Harlem Shake Yourself Healthy
Hugh Bassett explores the benefits of Harlem Shaking.
Two weeks ago, five teenagers from Australia uploaded a video of them dancing onto YouTube. This afternoon I found myself standing next to girl with a giant crisp packet on her head and about two thousand other revellers on the steps of one of the most iconic buildings in London, dancing like a maniac. Welcome to the Harlem shake, and the awesome power of the Internet.
The original video, where one man in mask stands in a room full of otherwise uninterested people, dancing to the song ‘Harlem Shake’ by electronic artist Baauer, before the chorus kicks in and everyone else starts going beserk, has started an Internet phenomenon the likes of which have never seen before.
Within eight days of the first film being uploaded, 4,000 duplicate versions were being added to the site per day. At the moment there are around 45,000 homages to The Harlem Shake currently circulating in cyberspace.
The popularity of the video has been down to a number of factors. A re-creation by Internet vlogger Filthy Frank uploaded the same day appeared to spark the trend, which can be attributed to the fact that the videos are easy to make, don’t involve language and involve an element of competition. The one filmed today at UCL has attempted to be the largest one in Britain.
The ‘meme’ has managed to get Baauer’s track to number one on the US iTunes chart, and has been replicated by celebrities and lay people alike, including various American news teams, rapper Azealia Banks and even an underwater addition by the University of Georgia’s swim team.
Yet the popularity of the video doesn’t just show that there a lot of people with too much time and outlandish fancy dress to spare, it goes some way to rehabilitating the image of the Internet, and highlights that as a people, we need The Harlem Shake and activities like it.
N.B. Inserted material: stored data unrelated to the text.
(* ===== verification/Engine.v ===== *)
(** * engine/engine.go: the execution loop

    [Engine] with its options, the hook dispatch of [fireHooks], [Start],
    [Resume], [resolveNextNode], [processNodeWithRetry] and [runLoop]. The
    [for] loop of [runLoop] runs on fuel: one unit for each iteration. The
    stores, the bus, the hooks and the nodes are arbitrary computations; a
    theorem that needs more of them says so. *)

From S2P Require Import Prelude GoLang Core Json World Interfaces Memory Graph Resilience.
From stdpp Require Import base gmap strings list.

#[local] Open Scope go_scope.

(** ** engine/hooks.go: the interface *)

Definition HookPoint := string.

Definition HookBeforeNode : HookPoint := "BeforeNode".

Definition HookAfterNode : HookPoint := "AfterNode".

Definition HookOnError : HookPoint := "OnError".

Record HookMeta := mkHookMeta {
  hm_Point : HookPoint;
  hm_NodeID : string;
  hm_StepCount : Z;
  hm_Elapsed : Duration;
  hm_Err : option error;
}.

(** A hook gets the pointer to the state, nil when the node returned none. *)
Record LifecycleHook (E : Type) := mkLifecycleHook {
  OnHook : option loc -> HookMeta -> M E unit;
}.

Arguments mkLifecycleHook {E} OnHook.
Arguments OnHook {E} l.

(** ** The engine *)

Definition ErrMaxStepsExceeded : error := ErrNew "max steps exceeded".

Definition ErrNoNextNode : error :=
  ErrNew "no next node found for execution, and current node is not marked as Terminal".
You don’t have to look particularly far to find accusations that our collective obsession with the Internet is damaging us. Ranging from problems with concentration, encouraging hypochondria and paedophilia, and a general dumbing down, often concerned with hours of looking at cute pictures of animals, the World Wide Web has been blamed for all manner of ills.
The counter-argument is that the Internet has the power to ‘bring us together’, a concept often scoffed at by people who just spent half an hour checking Facebook only to feel lonelier than ever. But what these sorts of viral videos show is that in an age where we are increasingly isolated by social boundaries and technology, there exists a force that can bring us together in all our primal glory.
Coming back from the Harlem Shake, the overwhelming feeling was one of elation. Everyone I spoke to confirmed the strange emotion I myself had been experiencing; a sort of collective catharsis brought about by dancing wildly together as a community.
In the 21st century, through our desire for multi-national coffee chains and discount outlet ‘villages’, we’ve lost the positive aspects of living in a tribe. In a city of 12 million people, we are often more likely to feel as if we’re in a pack of one.
The benefits of feeling part of a community extend to more than just being able to borrow someone’s toothpaste when you’ve run out. A multitude of studies have shown that feeling part of a ‘tribe’ is one of the largest factors in life expectancy, including a reduction in obesity, heart attacks, and even cancer.
For the past decade or so, we have struggled to reconcile our new reliance on the Internet with our basic human needs. But what today has shown is that the Internet is its own solution. We’re able to get together in large groups at the drop of a hat to engage in the modern equivalent of dancing round a fire, and it’s a positive thing.
So let’s continue to Harlem Shake, Gangnam Style and generally get together as a tribe, as it might just do us some good. The wearing of crisp packets on your head however will remain optional.